Give all the data again exactly.

*** Input material

Lemma exits1_createScript X path weight : exits1 (createScript X path weight).
Proof.
  unfold createScript, neobench_Parse. destruct (String.eqb path builtin_tpcb_like).
  - apply exits1_bind; [apply exits1_emit|intros; apply exits1_ret].
  - apply exits1_bind; [apply exits1_emit|intros _].
    destruct (ReadFile X path); [apply exits1_ret|].
    apply exits1_bind; [apply exits1_emit|intros; apply exits1_ret].
Qed.

Lemma exits1_main_workload X path : exits1 (main_workload X path).
Proof.
  unfold main_workload. destruct (workloadArgs path) as [[path' weight]|].
  - apply exits1_bind; [apply exits1_createScript|].
    intros [err|script]; [apply exits1_log_Fatal|apply exits1_ret].
  - apply exits1_log_Fatal.
Qed.

Lemma silent_main_workload X p path :
  (forall msg, p (EvLogFatal msg) = false) ->
  (forall a, p (EvReadFile a) = false) ->
  (forall a b c, p (EvParse a b c) = false) ->
  silent p (main_workload X path).
Proof.
  intros Hf Hr Hp. unfold main_workload.
  destruct (workloadArgs path) as [[path' weight]|].
  - apply silent_bind; [by apply silent_createScript|].
    intros [err|script]; [by apply silent_log_Fatal|apply silent_ret].
  - by apply silent_log_Fatal.
Qed.

Lemma exits1_main_variables X F : exits1 (main_variables X F).
Proof.
  unfold main_variables. apply exits1_foldM. intros variables kv.
  destruct (define X variables kv); [apply exits1_log_Fatal|apply exits1_ret].
Qed.

(** A workload whose weight is not an integer ends the program in the
    loop over the workloads, whatever the workloads before it did. *)
Lemma aborts_workloads X p l :
  (forall msg, p (EvLogFatal msg) = false) ->
  (forall a, p (EvReadFile a) = false) ->
  (forall a b c, p (EvParse a b c) = false) ->
  Exists (fun path => workloadArgs path = None) l ->
  forall acc,
    aborts p (foldM (fun acc a => let* b := main_workload X a in ret (acc ++ [b])) acc l).
Proof.
  intros Hf Hr Hp. induction l as [|path l IH]; intros Hex acc.
  - by apply Exists_nil in Hex.
  - cbn [foldM]. destruct (workloadArgs path) as [args|] eqn:Hargs.
    + apply aborts_bind_r.
      * apply silent_bind; [by apply silent_main_workload|intros; apply silent_ret].
      * apply exits1_bind; [apply exits1_main_workload|intros; apply exits1_ret].
      * intros acc'. apply IH.
        apply Exists_cons in Hex as [Hex|Hex]; [congruence|done].
    + apply aborts_bind_l, aborts_bind_l. unfold main_workload. rewrite Hargs.
      by apply aborts_log_Fatal.
Qed.

Lemma aborts_main_scripts X F p :
  (forall msg, p (EvLogFatal msg) = false) ->
  (forall a, p (EvReadFile a) = false) ->
  (forall a b c, p (EvParse a b c) = false) ->
  Exists (fun path => workloadArgs path = None) (fWorkloads F) ->
  aborts p (main_scripts X F).
Proof. intros Hf Hr Hp Hex. unfold main_scripts, forM. by apply aborts_workloads. Qed.

Lemma aborts_main_setup_scripts X F p :
  (forall msg, p (EvLogFatal msg) = false) ->
  (forall a, p (EvNewOutput a) = false) ->
  (forall a b c d, p (EvNewDriver a b c d) = false) ->
  (forall a, p (EvReadFile a) = false) ->
  (forall a b c, p (EvParse a b c) = false) ->
  Exists (fun path => workloadArgs path = None) (fWorkloads F) ->
  aborts p (main_setup X F).
Proof.
  intros Hf Ho Hd Hr Hp Hex. unfold main_setup.
  apply aborts_bind_r; [by apply silent_emit|apply exits1_emit|intros _].
  apply aborts_bind_r.
  { destruct (NewOutput X _); [by apply silent_log_Fatal|apply silent_ret]. }
  { destruct (NewOutput X _); [apply exits1_log_Fatal|apply exits1_ret]. }
  intros _. apply aborts_bind_r.
  { destruct (encryptionMode X F); [apply silent_ret|by apply silent_log_Fatal]. }
  { destruct (encryptionMode X F); [apply exits1_ret|apply exits1_log_Fatal]. }
  intros mode.
  apply aborts_bind_r; [by apply silent_emit|apply exits1_emit|intros _].
  apply aborts_bind_r.
  { destruct (NewDriver X _ _ _ _); [by apply silent_log_Fatal|apply silent_ret]. }
  { destruct (NewDriver X _ _ _ _); [apply exits1_log_Fatal|apply exits1_ret]. }
  intros _. apply aborts_bind_r;
    [by apply silent_main_variables|apply exits1_main_variables|intros variables].
  apply aborts_bind_l. by apply aborts_main_scripts.
Qed.

Lemma uint_small n : 0 <= n < 2 ^ 63 -> uint n = n.
Proof. intros Hn. unfold uint. apply Z.mod_small. lia. Qed.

******

• Completed task:
Lemma exits1_createScript X path weight : exits1 (createScript X path weight).
Proof.
  unfold createScript, neobench_Parse. destruct (String.eqb path builtin_tpcb_like).
  - apply exits1_bind; [apply exits1_emit|intros; apply exits1_ret].
  - apply exits1_bind; [apply exits1_emit|intros _].
    destruct (ReadFile X path); [apply exits1_ret|].
    apply exits1_bind; [apply exits1_emit|intros; apply exits1_ret].
Qed.

Lemma exits1_main_workload X path : exits1 (main_workload X path).
Proof.
  unfold main_workload. destruct (workloadArgs path) as [[path' weight]|].
  - apply exits1_bind; [apply exits1_createScript|].
    intros [err|script]; [apply exits1_log_Fatal|apply exits1_ret].
  - apply exits1_log_Fatal.
Qed.

Lemma silent_main_workload X p path :
  (forall msg, p (EvLogFatal msg) = false) ->
  (forall a, p (EvReadFile a) = false) ->
  (forall a b c, p (EvParse a b c) = false) ->
  silent p (main_workload X path).
Proof.
  intros Hf Hr Hp. unfold main_workload.
  destruct (workloadArgs path) as [[path' weight]|].
  - apply silent_bind; [by apply silent_createScript|].
    intros [err|script]; [by apply silent_log_Fatal|apply silent_ret].
  - by apply silent_log_Fatal.
Qed.

Lemma exits1_main_variables X F : exits1 (main_variables X F).
Proof.
  unfold main_variables. apply exits1_foldM. intros variables kv.
  destruct (define X variables kv); [apply exits1_log_Fatal|apply exits1_ret].
Qed.

(** A workload whose weight is not an integer ends the program in the
    loop over the workloads, whatever the workloads before it did. *)
Lemma aborts_workloads X p l :
  (forall msg, p (EvLogFatal msg) = false) ->
  (forall a, p (EvReadFile a) = false) ->
  (forall a b c, p (EvParse a b c) = false) ->
  Exists (fun path => workloadArgs path = None) l ->
  forall acc,
    aborts p (foldM (fun acc a => let* b := main_workload X a in ret (acc ++ [b])) acc l).
Proof.
  intros Hf Hr Hp. induction l as [|path l IH]; intros Hex acc.
  - by apply Exists_nil in Hex.
  - cbn [foldM]. destruct (workloadArgs path) as [args|] eqn:Hargs.
    + apply aborts_bind_r.
      * apply silent_bind; [by apply silent_main_workload|intros; apply silent_ret].
      * apply exits1_bind; [apply exits1_main_workload|intros; apply exits1_ret].
      * intros acc'. apply IH.
        apply Exists_cons in Hex as [Hex|Hex]; [congruence|done].
    + apply aborts_bind_l, aborts_bind_l. unfold main_workload. rewrite Hargs.
      by apply aborts_log_Fatal.
Qed.

Lemma aborts_main_scripts X F p :
  (forall msg, p (EvLogFatal msg) = false) ->
  (forall a, p (EvReadFile a) = false) ->
  (forall a b c, p (EvParse a b c) = false) ->
  Exists (fun path => workloadArgs path = None) (fWorkloads F) ->
  aborts p (main_scripts X F).
Proof. intros Hf Hr Hp Hex. unfold main_scripts, forM. by apply aborts_workloads. Qed.

Lemma aborts_main_setup_scripts X F p :
  (forall msg, p (EvLogFatal msg) = false) ->
  (forall a, p (EvNewOutput a) = false) ->
  (forall a b c d, p (EvNewDriver a b c d) = false) ->
  (forall a, p (EvReadFile a) = false) ->
  (forall a b c, p (EvParse a b c) = false) ->
  Exists (fun path => workloadArgs path = None) (fWorkloads F) ->
  aborts p (main_setup X F).
Proof.
  intros Hf Ho Hd Hr Hp Hex. unfold main_setup.
  apply aborts_bind_r; [by apply silent_emit|apply exits1_emit|intros _].
  apply aborts_bind_r.
  { destruct (NewOutput X _); [by apply silent_log_Fatal|apply silent_ret]. }
  { destruct (NewOutput X _); [apply exits1_log_Fatal|apply exits1_ret]. }
  intros _. apply aborts_bind_r.
  { destruct (encryptionMode X F); [apply silent_ret|by apply silent_log_Fatal]. }
  { destruct (encryptionMode X F); [apply exits1_ret|apply exits1_log_Fatal]. }
  intros mode.
  apply aborts_bind_r; [by apply silent_emit|apply exits1_emit|intros _].
  apply aborts_bind_r.
  { destruct (NewDriver X _ _ _ _); [by apply silent_log_Fatal|apply silent_ret]. }
  { destruct (NewDriver X _ _ _ _); [apply exits1_log_Fatal|apply exits1_ret]. }
  intros _. apply aborts_bind_r;
    [by apply silent_main_variables|apply exits1_main_variables|intros variables].
  apply aborts_bind_l. by apply aborts_main_scripts.
Qed.

Lemma uint_small n : 0 <= n < 2 ^ 63 -> uint n = n.
Proof. intros Hn. unfold uint. apply Z.mod_small. lia. Qed.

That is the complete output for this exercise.